I thanked him and explained my reasoning; I was leaving in order to become a full-time dad, not because I disliked the organisation. Given the busy nature of the job I did, I couldn’t give it the focus it needed, and that was stressing me out – I was leaving so that the job could be done properly (and in its entirety) by someone who was incredibly capable, which was the right thing to do. And it meant that I could be so much more present for my son, who needed me.
Indeed, the MD replied, but what if you had a different role? Something in communications, perhaps – promoting the organisation, raising its profile, connecting with local and national decision-makers – and working just a few hours a week.
I was speechless at first (unusual for me), and asked if I could think about it. My heart was set on being a full-time dad, and I was looking forward to it. I was leaving employment behind specifically because work and domestic life had become too intertwined during the pandemic, causing conflict and stress. I didn’t want to be back in that position again.
But could I be tempted? My hours would reduce from 22.5 a week to eight, and could be done in different ways when I needed to. I wondered if this might be the balance I was previously struggling to find.
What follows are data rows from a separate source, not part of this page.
(* ===== verification/Bands.v ===== *)
(** * Bands: daily schedules of a station

    Models the two validators of daily bands, [kiem_khung_gio] in
    [src/src/modules/pricing/bands.py] (energy prices) and
    [kiem_khung_gio_cong_suat] in [src/src/modules/stations/power_bands.py]
    (power limits). The code has the same body twice; here it is written once
    over the class [Band] and instantiated at the two band types. *)

From S2P Require Import Prelude.

(** ** Data *)

(** A validation issue; [code] and [message] are the strings of the source. *)
Record BandIssue := mkIssue {
  code : string;
  message : string;
  input_indices : list Z;
  issue_start : option Z;
  issue_end : option Z;
}.

(** What a validator needs of its band type: the two minutes, the rebuilt band
    of an overnight split, and the issues of the remaining fields. *)
Class Band (B : Type) := {
  start_min : B → Z;
  end_min : B → Z;
  with_minutes : B → Z → Z → B;
  field_issues : B → list (string * string);
  with_minutes_start : ∀ b s e, start_min (with_minutes b s e) = s;
  with_minutes_end : ∀ b s e, end_min (with_minutes b s e) = e;
  with_minutes_id : ∀ b, with_minutes b (start_min b) (end_min b) = b;
  with_minutes_again : ∀ b s e s' e',
    with_minutes (with_minutes b s e) s' e' = with_minutes b s' e';
  field_issues_minutes : ∀ b s e, field_issues (with_minutes b s e) = field_issues b;
}.

(** [f"{minute // 60:02d}:{minute % 60:02d}"] *)
Definition digit (n : Z) : string :=
  String (Ascii.ascii_of_nat (48 + Z.to_nat n)) EmptyString.
Definition two_digits (n : Z) : string := (digit (n / 10) +:+ digit (n mod 10))%string.
Definition _clock (minute : Z) : string :=
  (two_digits (minute / 60) +:+ ":" +:+ two_digits (minute mod 60))%string.

(** ** The validator *)

Section validator.
Context {B : Type} `{Band B}.

Definition time_ok (b : B) : bool :=
  (0 <=? start_min b) && (start_min b <? 1440) &&
  (0 <=? end_min b) && (end_min b <=? 1440) &&
  negb (start_min b =? end_min b).

(** The issues of one input row, in the order the source appends them. *)
Definition row_issues (index : Z) (b : B) : list BandIssue :=
  (if time_ok b then []
   else [mkIssue "invalid_time" "Mốc giờ không hợp lệ" [index] None None]) ++
  ((λ '(c, m), mkIssue c m [index] None None) <$> field_issues b).

(** One interval, or the two halves of an overnight band. *)
Definition split_overnight (b : B) : list B :=
  if start_min b <? end_min b then [b]
  else with_minutes b (start_min b) 1440 ::
       (if 0 <? end_min b then [with_minutes b 0 (end_min b)] else []).

(** The first loop: issues and normalized rows with their input index. *)
Fixpoint scan_rows (index : Z) (bands : list B) : list BandIssue * list (B * Z) :=
  match bands with
  | [] => ([], [])
  | b :: bands' =>
      let '(issues, normalized) := scan_rows (index + 1) bands' in
      match row_issues index b with
      | [] => (issues, ((λ p, (p, index)) <$> split_overnight b) ++ normalized)
      | found => (found ++ issues, normalized)
      end
  end.

Definition covers (b : B) (m : Z) : bool := (start_min b <=? m) && (m <? end_min b).

Definition owners_at (normalized : list (B * Z)) (m : Z) : list Z :=
  sort_by id (snd <$> filter (λ r, covers r.1 m = true) normalized).

(** One step of the second loop; the accumulator holds the issues, last first. *)
Definition check_gap (normalized : list (B * Z)) (issues : list BandIssue)
    (gap : Z * Z) : list BandIssue :=
  let '(start, stop) := gap in
  let owners := owners_at normalized start in
  if decide (length owners = 1%nat) then issues
  else
    let c := if decide (owners = []) then "gap" else "overlap" in
    let title := if decide (owners = []) then "Khoảng hở" else "Khoảng chồng" in
    let '(start', kept) :=
      match issues with
      | last_issue :: rest =>
          if decide (code last_issue = c ∧ input_indices last_issue = owners ∧
                     issue_end last_issue = Some start)
          then (default 0 (issue_start last_issue), rest)
          else (start, issues)
      | [] => (start, [])
      end in
    mkIssue c (title +:+ " " +:+ _clock start' +:+ "–" +:+ _clock stop)%string
      owners (Some start') (Some stop) :: kept.

Definition boundaries (normalized : list (B * Z)) : list Z :=
  sorted_set (0 :: 1440 :: (normalized ≫= λ '(b, _), [start_min b; end_min b])).

Definition gap_issues (normalized : list (B * Z)) : list BandIssue :=
  foldl (check_gap normalized) [] (pairwise (boundaries normalized)).

Definition check_bands (bands : list B) : list BandIssue + list B :=
  match scan_rows 0 bands with
  | ([], normalized) =>
      match gap_issues normalized with
      | [] => inr (fst <$> sort_by (λ r, start_min r.1) normalized)
      | issues => inl (reverse issues)
      end
  | (issues, _) => inl issues
  end.
End validator.

(** ** Instances: tariff bands and power bands *)

Record BandInput := mkBandInput {
  band_start_min : Z;
  band_end_min : Z;
  energy_rate_vnd_per_kwh : Z;
  label : string;
}.

Definition tariff_field_issues (b : BandInput) : list (string * string) :=
  (if (0 <=? energy_rate_vnd_per_kwh b) && (energy_rate_vnd_per_kwh b <=? 2 ^ 63 - 1)
   then [] else [("invalid_rate", "Đơn giá phải là đồng nguyên không âm")]) ++
  (if (Z.of_nat (String.length (label b)) <=? 100)
   then [] else [("invalid_label", "Nhãn tối đa 100 ký tự")]).

#[export] Instance tariff_band : Band BandInput.
Proof.
  refine {| start_min := band_start_min; end_min := band_end_min;
    with_minutes := λ b s e, mkBandInput s e (energy_rate_vnd_per_kwh b) (label b);
    field_issues := tariff_field_issues |}; by intros [].
Defined.

Definition kiem_khung_gio (bands : list BandInput) : list BandIssue + list BandInput :=
  check_bands bands.

Record PowerBandInput := mkPowerBandInput {
  power_start_min : Z;
  power_end_min : Z;
  power_limit_w : Z;
}.

Definition power_field_issues (b : PowerBandInput) : list (string * string) :=
  if (0 <? power_limit_w b) && (power_limit_w b <=? 2 ^ 63 - 1)
  then [] else [("invalid_power_limit", "Hạn mức công suất phải là số nguyên dương (Watt > 0)")].

#[export] Instance power_band : Band PowerBandInput.
Proof.
  refine {| start_min := power_start_min; end_min := power_end_min;
    with_minutes := λ b s e, mkPowerBandInput s e (power_limit_w b);
    field_issues := power_field_issues |}; by intros [].
Defined.

Definition kiem_khung_gio_cong_suat (bands : list PowerBandInput)
  : list BandIssue + list PowerBandInput := check_bands bands.

Example khung_gio_ex1 :
  kiem_khung_gio [mkBandInput 1320 360 1000 "dem"; mkBandInput 360 1320 3000 "ngay"] =
  inr [mkBandInput 0 360 1000 "dem"; mkBandInput 360 1320 3000 "ngay";
       mkBandInput 1320 1440 1000 "dem"].
Proof. vm_compute. reflexivity. Qed.

Example khung_gio_ex2 :
  kiem_khung_gio [mkBandInput 0 600 1000 ""; mkBandInput 540 1200 3000 ""] =
  inl [mkIssue "overlap" "Khoảng chồng 09:00–10:00" [0; 1] (Some 540) (Some 600);
       mkIssue "gap" "Khoảng hở 20:00–24:00" [] (Some 1200) (Some 1440)].
Proof. vm_compute. reflexivity. Qed.

(** ** What an accepted schedule means *)

Section spec.
Context {B : Type} `{Band B}.
Implicit Types (b p : B) (bands : list B) (norm : list (B * Z)).

Definition row_valid b : Prop := time_ok b = true ∧ field_issues b = [].

(** The minutes of the day a band applies to, an overnight band wrapping. *)
Definition in_band (m : Z) b : bool :=
  if start_min b <? end_min b then covers b m
  else (start_min b <=? m) || (m <? end_min b).

(** The number of input bands that claim minute [m]. *)
Definition claims bands (m : Z) : nat := length (filter (λ b, in_band m b = true) bands).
I did a lot of soul-searching, and decided to do it. I was delighted to be asked, and even more delighted to get through the interview stage. I was to be the Communications Coordinator. Right now, it’s early days; I’ve found a niche and love it. I can very easily manage the hours around Bryan’s schooling. He’s back at school too, which makes things easier; I can find a balance and give him the focus and attention he deserves – whilst also helping him grow and become independent.